United States TV coverage
- Network: ESPN ESPN Radio
- Announcers: Jay Alter (play-by-play), Rocky Boiman (analyst), and Ashley Stroehlein (sideline) (ESPN) Chris Carlin (play-by-play), Freddie Coleman (analyst), and Evan Cohen (sideline) (ESPN Radio)

International TV coverage
- Network: ESPN Brazil
- Announcers: Fernando Nardini (play-by-play) and Deivis Chiodini (analyst)

= 2025 Boca Raton Bowl =

Postseason college football bowl game

The 2025 Boca Raton Bowl was a college football bowl game played on December 23, 2025, at Flagler Credit Union Stadium in Boca Raton, Florida. The 12th annual Boca Raton Bowl began at approximately 2:00 p.m. EST and aired on ESPN. It was one of the 2025–26 bowl games concluding the 2025 FBS football season. Sponsored by Bush Brothers and Company, makers of Bush's Best baked beans, the game was officially known as the Bush's Boca Raton Bowl of Beans.
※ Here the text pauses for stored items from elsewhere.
(* ===== verification/Remote.v ===== *)
(** * Consuming the event streams of a remote engine

    Models [internal/eventstream/source/remote.go].  A call to the remote engine
    either fails at once, or is a sequence of responses that ends with an error,
    [io.EOF] when the remote handler returned nil.  Nothing is assumed of the
    responses: [parseSegment] and the checks of [Read] and [Watch] establish that
    what they deliver is well-formed and contiguous. *)

From S2P Require Import Prelude Errors Stream Source Server.

Section remote.
Context `{Wire, Filters}.

(** A call to the remote engine. *)
Definition Call : Type := error + (list EventStreamSegment * error).

(** [messageFilter]. *)
Definition messageFilter (types : Types) : MessageFilter :=
  match types with
  | None => FilterAll
  | Some ts => FilterSpecific (elements ts)
  end.

(** [invalidSegment]. *)
Definition invalidSegment (reason : error) : error :=
  Wrap2 "invalid segment" (Sentinel ErrInvalidSegment) reason.

(** [watchError]; [ctx_err] is [ctx.Err()]. *)
Definition watchError (ctx_err : option error) (err : error) : error :=
  match ctx_err with
  | Some e => e
  | None =>
      if decide (err = Sentinel EOF) then Opaque "remote engine stopped watching events"
      else
        match status_Code err with
        | Aborted => Wrap2 "unable to watch events" err (Sentinel ErrConsumerTooSlow)
        | Unimplemented => Wrap2 "unable to watch events" err (Sentinel ErrUnsupported)
        | _ => Wrap "unable to watch events" err
        end
  end.

(** [readError]. *)
Definition readError (ctx_err : option error) (err : error) : error :=
  match ctx_err with
  | Some e => e
  | None =>
      match status_Code err with
      | NotFound => Wrap2 "unable to read event stream" err (Sentinel ErrUnrecognizedStream)
      | OutOfRange => Wrap2 "unable to read event stream" err (Sentinel ErrOffsetOutOfRange)
      | _ => Wrap "unable to read event stream" err
      end
  end.
(** The callback of a read fails with the error of [fn], or after [fn] accepted
    everything it was given. *)
Lemma read_callback_outcome {S} snap (fn : callback S) segs : forall s cp i,
  exists s1 cp1 fnErr i1 derr,
    deliver (read_callback snap fn) (s, cp, None, i) segs = ((s1, cp1, fnErr, i1), derr) /\
    match fnErr with
    | Some e => exists segs1 t seg, deliver fn s segs1 = (t, None) /\ fn t seg = (s1, Some e)
    | None => exists segs1, deliver fn s segs1 = (s1, None)
    end.
Proof.
  induction segs as [|seg segs IH]; intros s cp i.
  - eexists _, _, _, _, _. split; [done|]. by exists [].
  - cbn [deliver read_callback]. destruct (fn s seg) as [s1 [e|]] eqn:Hfn.
    + eexists _, _, _, _, _. split; [done|]. by exists [], s, seg.
    + case_decide.
      { eexists _, _, _, _, _. split; [done|]. exists [seg]. cbn. by rewrite Hfn. }
      destruct (IH s1 (seg_end seg) (Datatypes.S i)) as (s2 & cp2 & fe & i2 & de & -> & Hx).
      eexists _, _, _, _, _. split; [done|]. destruct fe.
      * destruct Hx as (l & t & sg & H1 & H2). exists (seg :: l), t, sg. cbn. by rewrite Hfn.
      * destruct Hx as (l & H1). exists (seg :: l). cbn. by rewrite Hfn.
Qed.

(** ** Properties *)

(** What the watcher of the source does to a feed. *)
Inductive feed_op : Type :=
| DoAppend (seg : Segment)
| DoClose
| DoStartRead
| DoEndRead.

Definition apply_op (o : feed_op) (f : feed) : go feed :=
  match o with
  | DoAppend seg => Append seg f
  | DoClose => Ret (Close f)
  | DoStartRead => Ret (startRead f).1
  | DoEndRead => endRead f
  end.

Fixpoint run_ops (ops : list feed_op) (f : feed) : go feed :=
  match ops with
  | [] => Ret f
  | o :: ops' => f' ← apply_op o f; run_ops ops' f'
  end.

(** The source delivers faithful segments, and a read ends only if it began. *)
Fixpoint ops_ok (h : list Envelope) (types : Types) (is_closed : bool) (n : Z)
    (ops : list feed_op) : Prop :=
  match ops with
  | [] => True
  | DoAppend seg :: ops' =>
      is_u64 (seg_begin seg) /\ seg_end seg < u64_modulus /\ faithful h types seg /\
      ops_ok h types is_closed n ops'
  | DoClose :: ops' => ops_ok h types true n ops'
  | DoStartRead :: ops' => ops_ok h types is_closed (if is_closed then n else n + 1) ops'
  | DoEndRead :: ops' => 0 < n /\ ops_ok h types is_closed (n - 1) ops'
  end.

(** Nothing happens to a feed once it is closed. *)
Definition settled (f f' : feed) : Prop :=
  closed f = true ->
  segment (cache f') = segment (cache f) /\ closed f' = true /\ reads f' <= reads f.
(** [subtopicOf]; [None] is false. *)
Definition subtopicOf (parent topic : string) : option string :=
  if decide (topic = parent) then Some ""
  else CutPrefix topic (parent +:+ ".").

(** ** State *)

Record subscriber := mkSubscriber {
  Topic : string;
  channel : list string;        (* the contents of the channel *)
  capacity : Z;
  closed : bool;
}.

Record Bus := mkBus {
  subscribers : gset nat;
  heap : gmap nat subscriber;
}.

(** ** Operations *)

(** A send that does not block: a signal that finds the channel full is dropped.
    Sending on a closed channel panics. *)
Definition try_send (v : string) (p : nat) (h : gmap nat subscriber) : go (gmap nat subscriber) :=
  match h !! p with
  | None => Panic "nil pointer dereference"
  | Some sub =>
      if closed sub then Panic "send on closed channel"
      else if decide (len (channel sub) < capacity sub) then
        Ret (<[p := mkSubscriber (Topic sub) (channel sub ++ [v]) (capacity sub) false]> h)
      else Ret h
  end.

(** [Watch], where [p] is the address of the new subscriber. *)
Definition Watch (p : nat) (topic : string) (cap : Z) (b : Bus) : go Bus :=
  if decide (cap <= 0) then Panic "capacity must be positive"
  else Ret (mkBus ({[p]} ∪ subscribers b) (<[p := mkSubscriber topic [""] cap false]> (heap b))).

(** The part of [unsubscribe] that holds the mutex. *)
Definition unsubscribe (p : nat) (b : Bus) : Bus := mkBus (subscribers b ∖ {[p]}) (heap b).

(** The rest of [unsubscribe], which [sync.OnceFunc] performs once. *)
Definition close_channel (p : nat) (b : Bus) : go Bus :=
  match heap b !! p with
  | None => Panic "nil pointer dereference"
  | Some sub =>
      if closed sub then Panic "close of closed channel"
      else Ret (mkBus (subscribers b)
                  (<[p := mkSubscriber (Topic sub) (channel sub) (capacity sub) true]> (heap b)))
  end.

(** [wake]. *)
Definition wake (b : Bus) : go Bus :=
  h ← each (try_send "") (elements (subscribers b)) (heap b);
  Ret (mkBus (subscribers b) h).

(** The body of the loop of [dispatch]. *)
Definition dispatch_to (topic : string) (p : nat) (h : gmap nat subscriber)
    : go (gmap nat subscriber) :=
  match h !! p with
  | None => Panic "nil pointer dereference"
  | Some sub =>
      match subtopicOf (Topic sub) topic with
      | Some subtopic => try_send subtopic p h
      | None => Ret h
      end
  end.

(** [dispatch]. *)
Definition dispatch (topic : string) (b : Bus) : go Bus :=
  h ← each (dispatch_to topic) (elements (subscribers b)) (heap b);
  Ret (mkBus (subscribers b) h).

(** A watcher receives from its channel. *)
Definition receive (p : nat) (b : Bus) : option (string * Bus) :=
  match heap b !! p with
  | Some sub =>
      match channel sub with
      | v :: rest =>
          Some (v, mkBus (subscribers b)
                     (<[p := mkSubscriber (Topic sub) rest (capacity sub) (closed sub)]> (heap b)))
      | [] => None
      end
  | None => None
  end.

(** ** Interleavings *)

(** The subscribers whose [unsubscribe] has begun are in [stopping] until their
    channel is closed. *)
Record System := mkSystem { bus : Bus; stopping : gset nat; stopped : gset nat }.

Inductive step (y : System) : System -> Prop :=
| step_watch p topic cap b' :
    heap (bus y) !! p = None -> Watch p topic cap (bus y) = Ret b' ->
    step y (mkSystem b' (stopping y) (stopped y))
| step_unsubscribe p sub :
    heap (bus y) !! p = Some sub -> p ∉ stopping y -> p ∉ stopped y ->
    step y (mkSystem (unsubscribe p (bus y)) ({[p]} ∪ stopping y) (stopped y))
| step_close p b' :
    p ∈ stopping y -> close_channel p (bus y) = Ret b' ->
    step y (mkSystem b' (stopping y ∖ {[p]}) ({[p]} ∪ stopped y))
| step_wake b' : wake (bus y) = Ret b' -> step y (mkSystem b' (stopping y) (stopped y))
| step_dispatch topic b' :
    dispatch topic (bus y) = Ret b' -> step y (mkSystem b' (stopping y) (stopped y))
| step_receive p v b' :
    receive p (bus y) = Some (v, b') -> step y (mkSystem b' (stopping y) (stopped y)).

Definition initial : System := mkSystem (mkBus ∅ ∅) ∅ ∅.

(** ** Topics: lemmas *)

Lemma CutPrefix_spec prefix : forall s rest, CutPrefix s prefix = Some rest <-> s = prefix +:+ rest.
Proof.
  induction prefix as [|a prefix IH]; intros s rest; cbn.
  - split; [by intros [= ->]|by intros ->].
  - destruct s as [|b s]; [done|]. case_decide as Hab.
    + subst b. rewrite IH. split; [by intros ->|by intros [= ->]].
    + split; [done|]. intros [= ->]. done.
Qed.

Lemma app_dot_neq s rest : s +:+ "." +:+ rest <> s.
Proof. induction s as [|a s IH]; cbn; [done|]. intros [= Hs]. by apply IH. Qed.

Lemma string_app_assoc (a b c : string) : (a +:+ b) +:+ c = a +:+ b +:+ c.
Proof.
  induction a as [|x a IH]; [done|].
  change (String x ((a +:+ b) +:+ c) = String x (a +:+ b +:+ c)). by rewrite IH.
Qed.

(** ** The invariant *)

(** A subscriber to which a signal may be sent. *)
Definition live (sub : subscriber) : Prop :=
  closed sub = false /\ 0 < capacity sub /\ len (channel sub) <= capacity sub.

Record inv (y : System) : Prop := mkInv {
  inv_subs : forall p, p ∈ subscribers (bus y) ->
    (exists sub, heap (bus y) !! p = Some sub /\ live sub) /\ (p ∉ stopping y) /\ (p ∉ stopped y);
  inv_stopping : forall p, p ∈ stopping y ->
    (exists sub, heap (bus y) !! p = Some sub /\ closed sub = false) /\ (p ∉ stopped y);
  inv_stopped : forall p, p ∈ stopped y -> exists sub, heap (bus y) !! p = Some sub;
  inv_all : forall p sub, heap (bus y) !! p = Some sub ->
    p ∈ subscribers (bus y) \/ p ∈ stopping y \/ p ∈ stopped y;
}.

(** What a signal does to a subscriber's channel. *)
Definition sent (v : string) (sub : subscriber) : subscriber :=
  if decide (len (channel sub) < capacity sub)
  then mkSubscriber (Topic sub) (channel sub ++ [v]) (capacity sub) false else sub.

Definition dispatched (topic : string) (sub : subscriber) : subscriber :=
  match subtopicOf (Topic sub) topic with Some v => sent v sub | None => sub end.

Lemma sent_live v sub : live sub -> live (sent v sub) /\ channel (sent v sub) <> [].
Proof.
  unfold live, sent. intros (Hc & Hcap & Hlen). case_decide as Hroom; cbn.
  - split; [split_and!; [done|done|]|by destruct (channel sub)]. rewrite len_app, len_cons, len_nil. lia.
  - split; [done|]. intros He. rewrite He, len_nil in Hroom. lia.
Qed.

Lemma try_send_live v p h sub :
  h !! p = Some sub -> live sub -> try_send v p h = Ret (<[p := sent v sub]> h).
Proof.
  intros Hp (Hc & _). unfold try_send, sent. rewrite Hp, Hc. case_decide; [done|].
  by rewrite insert_id.
Qed.

Lemma dispatch_to_live topic p h sub :
  h !! p = Some sub -> live sub -> dispatch_to topic p h = Ret (<[p := dispatched topic sub]> h).
Proof.
  intros Hp Hl. unfold dispatch_to, dispatched. rewrite Hp. destruct (subtopicOf _ _).
  - by apply try_send_live.
  - by rewrite insert_id.
Qed.
Inductive event_effects (w : World) (env : Envelope) (db : DB) : DB -> Prop :=
| event_unrouted event :
    UnpackMessage env = inr event -> RouteEventToInstance w event = Ret (inr None) ->
    event_effects w env db db
| event_to_ended event iid row :
    UnpackMessage env = inr event -> RouteEventToInstance w event = Ret (inr (Some iid)) ->
    instances db !! (key, iid) = Some row -> inst_ended row = true ->
    event_effects w env db db
| event_handled event iid rt scope db' :
    UnpackMessage env = inr event -> RouteEventToInstance w event = Ret (inr (Some iid)) -> iid <> "" ->
    (forall row, instances db !! (key, iid) = Some row -> inst_ended row = false) ->
    current_root w (instances db !! (key, iid)) rt ->
    interact outbound (HandleEvent w rt iid (body_created_at (env_body env)) event)
      (newScope key w env iid rt) = Ret (inr scope) ->
    scope_effects (Now w) iid scope db db' -> same_elsewhere db db' ->
    event_effects w env db db'.

(** *** [dispatch] does it *)

Lemma same_elsewhere_trans db1 db2 db3 :
  same_elsewhere db1 db2 -> same_elsewhere db2 db3 -> same_elsewhere db1 db3.
Proof. intros (?&?&?&?&?&?) (?&?&?&?&?&?). split_and!; congruence. Qed.

Lemma add_commands_effects now es db db' :
  add_commands now es db = (db', inr tt) ->
  all_queued now es (commands db, idempotency_keys db) (commands db', idempotency_keys db') /\
  instances db' = instances db /\ deadlines db' = deadlines db /\ same_elsewhere db db'.
Proof.
  revert db. induction es as [|env es IH]; intros db; [intros [= <-]; by split_and!|]. cbn.
  intros (db1 & r & Hs & Ha)%tx_bind_inr. apply IH in Ha as (Hq & Hi & Hd & Hsame).
  unfold stmt, wrap in Hs. destruct (Marshal env) as [e|data] eqn:Hm; [done|].
  destruct (commandqueue_add _ _ _ _ _ db) as [e|[r1 db2]] eqn:E; [done|]. injection Hs as <- <-.
  assert (queued now env (commands db, idempotency_keys db) (commands db2, idempotency_keys db2) /\
    instances db2 = instances db /\ deadlines db2 = deadlines db /\ same_elsewhere db db2)
    as (Hq1 & Hi1 & Hd1 & Hsame1).
  { unfold queued. cbn [fst snd]. unfold commandqueue_add in E. case_decide as Hk.
    - destruct (idempotency_keys db !! _) as [o|] eqn:Ho.
      + injection E as <- <-. rewrite decide_True by (by split). by split_and!.
      + case_decide; [done|]. cbn in E. destruct (commands db !! _) eqn:Hc; [done|]. injection E as <- <-.
        rewrite decide_False by (by intros [_ []]). split_and!; try done. exists data. by split_and!.
    - destruct (commands db !! _) eqn:Hc; [done|]. injection E as <- <-.
      rewrite decide_False by tauto. split_and!; try done. exists data. by split_and!. }
  split_and!; [by eexists|congruence..|]. by eapply same_elsewhere_trans.
Qed.

Lemma addCommandsToQueue_effects now p db db' :
  addCommandsToQueue now p db = (db', inr tt) ->
  all_queued now (packed p) (commands db, idempotency_keys db) (commands db', idempotency_keys db') /\
  instances db' = instances db /\ deadlines db' = deadlines db /\ same_elsewhere db db'.
Proof.
  unfold addCommandsToQueue. rewrite Seal_packed. destruct (packed p) as [|e es].
  - intros [= <-]. by split_and!.
  - apply add_commands_effects.
Qed.

Lemma insert_deadlines_effects es db db' :
  insert_deadlines es db = (db', inr tt) ->
  all_scheduled es (deadlines db) (deadlines db') /\ instances db' = instances db /\
  commands db' = commands db /\ idempotency_keys db' = idempotency_keys db /\ same_elsewhere db db'.
Proof.
  revert db. induction es as [|env es IH]; intros db; [intros [= <-]; by split_and!|]. cbn.
  destruct (Marshal env) as [e|data] eqn:Hm; [done|].
  intros (db1 & [] & Hs & Ha)%tx_bind_inr. apply IH in Ha as (Hq & Hi & Hc & Hk & Hsame).
  unfold stmt, wrap, insert_deadline in Hs. destruct (deadlines db !! _) eqn:Hd; [done|].
  case_decide; [done|]. injection Hs as <-. cbn in *. split_and!; try done; [|apply Hsame..].
  exists data. by split_and!.
Qed.

Lemma persistDeadlines_effects p db db' :
  persistDeadlines p db = (db', inr tt) ->
  all_scheduled (packed p) (deadlines db) (deadlines db') /\ instances db' = instances db /\
  commands db' = commands db /\ idempotency_keys db' = idempotency_keys db /\ same_elsewhere db db'.
Proof.
  unfold persistDeadlines. rewrite Seal_packed. destruct (packed p) as [|e es].
  - intros [= <-]. by split_and!.
  - apply insert_deadlines_effects.
Qed.

(** The statements that follow the handler, on an instance that is there. *)
Lemma scope_effects_done now iid scope row db db' :
  instances db !! (key, iid) = Some row -> inst_ended row = false ->
  (_ ← addCommandsToQueue now (commandPacker scope);
   if ended scope then endInstance key iid
   else
     _ ← (if mutated scope then saveInstance key iid (root scope) else mret tt);
     persistDeadlines (deadlinePacker scope)) db = (db', inr tt) ->
  scope_effects now iid scope db db' /\ same_elsewhere db db'.
Proof.
  intros Hrow Hlive (db1 & [] & Ha & Hrest)%tx_bind_inr.
  apply addCommandsToQueue_effects in Ha as (Hq & Hi & Hd & Hsame). unfold scope_effects.
  rewrite <- Hi, <- Hd. rewrite <- Hi in Hrow. destruct (ended scope).
  - apply tx_bind_inr in Hrest as (db2 & [] & He & Hrest). unfold stmt, wrap in He.
    destruct (ExecOne _ _) as [e|[[] db3]] eqn:Ex; [done|]. injection He as <-.
    apply update_instance_inr in Ex as (row' & _ & -> & _). injection Hrest as <-. cbn in *.
    split_and!; try done; apply Hsame.
  - apply tx_bind_inr in Hrest as (db2 & [] & Hm & Hp).
    apply persistDeadlines_effects in Hp as (Hs & Hi2 & Hc2 & Hk2 & Hsame2). rewrite Hi2, Hc2, Hk2.
    destruct (mutated scope).
    + unfold saveInstance in Hm. destruct (Recover (MarshalBinary _)) as [e|data] eqn:Hr; [done|].
      unfold stmt, wrap in Hm. destruct (ExecOne _ _) as [e|[[] db3]] eqn:Ex; [done|]. injection Hm as <-.
      apply update_instance_inr in Ex as (row' & Hrow' & -> & _). rewrite Hrow in Hrow'.
      injection Hrow' as <-. cbn in *. rewrite Hlive. split; [split; [done|split; [|done]]|].
      * exists data. split; [done|]. unfold Recover in Hr. destruct (MarshalBinary _); [by subst|done].
      * eapply same_elsewhere_trans; [done|]. exact Hsame2.
    + injection Hm as <-. split; [split; [done|split; [|done]]|by eapply same_elsewhere_trans].
      exists (inst_state row). rewrite Hrow. split; [|done]. symmetry. apply insert_id. rewrite Hrow.
      destruct row. cbn in *. by subst.
Qed.

Lemma routeEventToInstance_inr w event r :
  routeEventToInstance w event = inr r ->
  RouteEventToInstance w event = Ret (inr r) /\ r <> Some "".
Proof.
  unfold routeEventToInstance, Recover. destruct (RouteEventToInstance w event) as [[e|[iid|]]|v]; cbn; try done.
  - case_decide; [done|]. rewrite decide_True by done. intros [= <-]. split; [done|congruence].
  - by intros [= <-].
Qed.
(* ===== verification/Consumer.v ===== *)
(** * Consumers of event streams

    Models [internal/eventstream/consumer.go], with the interface of
    [internal/eventstream/sink.go]: the reconciliation of the stream consumers of a
    node with the streams of the catalog and the membership of the cluster, and
    the supervised function of a stream consumer, which feeds the segments of a
    stream to a sink.

    The consumer is proved correct against [SinkSpec], what a sink promises; the
    sink of a process handler satisfies it. *)

From S2P Require Import Prelude Errors Stream Source Database.
From S2P Require Feed Catalog Cluster Supervisor Handler Process.
Import Feed (outcome, Running, Returned).
Import Catalog (round, round_ok).

(** ** Sinks *)

(** eventstream.Sink; [St] is the state behind the sink, and what happens to it
    between the calls. *)
Class Sink (St : Type) := {
  Workload : UUID -> UUID;
  EventTypeIDs : gset UUID;
  CheckpointOffset : UUID -> St -> St * (error + Z);
  ConsumeSegment : Z -> Segment -> St -> St * (Z * bool * option error);
}.

(** What a sink promises for a stream with the given history.  [good] are the
    states in which every event was handled as it should be, [progress] is how far
    the stream was handled, and [reaches cp b] that the sink, with checkpoint [cp],
    may be given the events from [b].  An error that the consumer does not return is
    one that says that the feed was closed. *)
Record SinkSpec (St : Type) `{Sink St} (sid : UUID) (h : list Envelope) := mkSinkSpec {
  good : St -> Prop;
  progress : St -> Z;
  reaches : Z -> Z -> Prop;
  reaches_refl cp : reaches cp cp;
  CheckpointOffset_spec st st' r :
    good st -> CheckpointOffset sid st = (st', r) ->
    good st' /\ progress st <= progress st' /\
    forall cp, r = inr cp -> 0 <= cp <= progress st';
  ConsumeSegment_spec st cp seg st' r ok err :
    good st -> seg_stream seg = sid -> faithful h (Some EventTypeIDs) seg -> 0 <= seg_begin seg ->
    0 <= cp <= progress st -> reaches cp (seg_begin seg) ->
    ConsumeSegment cp seg st = (st', (r, ok, err)) ->
    good st' /\ progress st <= progress st' /\ 0 <= r <= progress st' /\
    (ok = true -> err = None -> reaches r (seg_end seg)) /\
    (IsOpt err errFeedClosed = true -> reaches r (seg_begin seg));
}.
Arguments good {St _ sid h}.
Arguments progress {St _ sid h}.
Arguments reaches {St _ sid h}.
(** ** An example

    An account whose root is the sum of its events (numbers from 20), with commands
    (below 10) that record one event; it can be marshaled while it is small. *)

Section example.
#[local] Existing Instance Example.messaging.

#[local, refine] Instance account : AggregateMessageHandler := {|
  Root := N;
  New := Ret 0%N;
  RouteCommandToInstance _ := Ret "a";
  ApplyEvent m r := Ret (r + m)%N;
  MarshalBinary r :=
    if decide (r < 30)%N then Ret (inr (Some (Example.digits (N.succ_pos r))))
    else Ret (inl (Sentinel ErrNotSupported));
  UnmarshalBinary data _ := Ret (inr (Pos.pred_N (Example.undigits data)));
  HandleCommand _ _ _ c := CallRecordEvent (c + 20)%N (fun _ => Return);
|}.
Proof.
  - intros r data fresh r'. case_decide; [|done]. intros [= <-] _ [= <-].
    rewrite Example.undigits_digits. apply N.pos_pred_succ.
  - done.
Defined.

Definition command (id : N) (m : N) : Envelope :=
  mkEnvelope (mkHeader id 0 "") (mkBody id m "" 0 0 "" NoPosition).

Definition example_queue : DB :=
  set_commands empty_db (<[1%N := mkCommandRow 1 "" 0 0]> {[2%N := mkCommandRow 2 "" 0 0]}).

Definition example_inputs (n : N) : inputs := mkInputs ((0, n) : World) false id 40 None.

(** The database after the command with the given ID is delivered. *)
Definition deliver (id : N) (db : DB) : DB :=
  match doHandle (H := CommandPump 7 {[21%N; 22%N]} (example_inputs (100 * id)) ∅)
          (mkPump 1 10 1000) 0 None (mkDelivery id id "" 0) (command id id) db db with
  | Ret (db', _) => db'
  | Panic _ => db
  end.

Lemma example_deliver_step id db :
  rtc (aggregate_step 7 {[21%N; 22%N]}) db (deliver id db).
Proof.
  unfold deliver. destruct (doHandle _ _ _ _ _ _ _) as [[db' err]|] eqn:Hh; [|apply rtc_refl].
  apply rtc_once. by eapply step_command.
Qed.

Lemma example_queue_reachable : rtc (aggregate_step 7 {[21%N; 22%N]}) empty_db example_queue.
Proof.
  apply rtc_once, step_elsewhere. split; [done|]. split; [done|].
  split; [exact (streams_mono_refl empty_db)|].
  exact (proj1 (empty_aggregate_wf (H0 := account) 7)).
Qed.

(** Two commands have been handled: the first left a snapshot. *)
Definition example_account : DB := deliver 2 (deliver 1 example_queue).

Lemma example_account_reachable : rtc (aggregate_step 7 {[21%N; 22%N]}) empty_db example_account.
Proof.
  unfold example_account. etrans; [exact example_queue_reachable|].
  etrans; apply example_deliver_step.
Qed.
End example.

Lemma loaded_root_is_the_fold_witness :
  (loadInstance (H0 := account) 7 false id "a" example_account).2 = inr (43%N, Some 40%N) /\
  rebuild (H0 := account) 7 "a" example_account = inr 43%N /\
  Forall (fun e => Some (ev_stream e) = Some 40%N) (recorded 7 "a" example_account).
Proof.
  assert (Hl : (loadInstance (H0 := account) 7 false id "a" example_account).2 = inr (43%N, Some 40%N))
    by (vm_compute; reflexivity).
  split; [exact Hl|].
  destruct (loaded_root_is_the_fold (H0 := account) 7 {[21%N; 22%N]} false id "a" example_account
    example_account_reachable (rtc_refl _ _)) as [Hf _].
  assert (Hseen : seen 7 id "a" example_account = example_account) by (vm_compute; reflexivity).
  rewrite Hseen in Hf. exact (Hf _ _ Hl).
Defined.


Lemma aggregate_rows_are_well_formed_witness :
  exists next, streams example_account !! 40%N = Some next /\
    Forall (fun e => ev_stream e = 40%N /\ 0 <= ev_offset e < next) (recorded 7 "a" example_account).
Proof.
  pose proof (aggregate_rows_are_well_formed (H0 := account) 7 {[21%N; 22%N]} example_account "a"
    example_account_reachable) as Hw.
  assert (Hrow : exists d, aggregates example_account !! (7%N, "a") = Some (mkAggregateRow (Some 40%N) (Some d) (Some 0)))
    by (eexists; vm_compute; reflexivity).
  destruct Hrow as [d Hrow]. rewrite Hrow in Hw. cbn [agg_stream] in Hw.
  destruct Hw as (_ & next & Hn & Hf & _). exists next. split; [exact Hn|exact Hf].
Defined.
The game featured the Toledo Rockets (8–4) from the Mid-American Conference (MAC) and the Louisville Cardinals (8–4) from the Atlantic Coast Conference (ACC). Louisville beat Toledo, 27–22.

==Teams==
The game featured the Louisville Cardinals of the ACC and Toledo Rockets of the MAC. This was Louisville's first appearance and Toledo's third in the Boca Raton Bowl. This was the ninth meeting between the programs. The teams first played in 1925, and most recently in 1981; entering the bowl, Louisville held a 5–3 lead in the series.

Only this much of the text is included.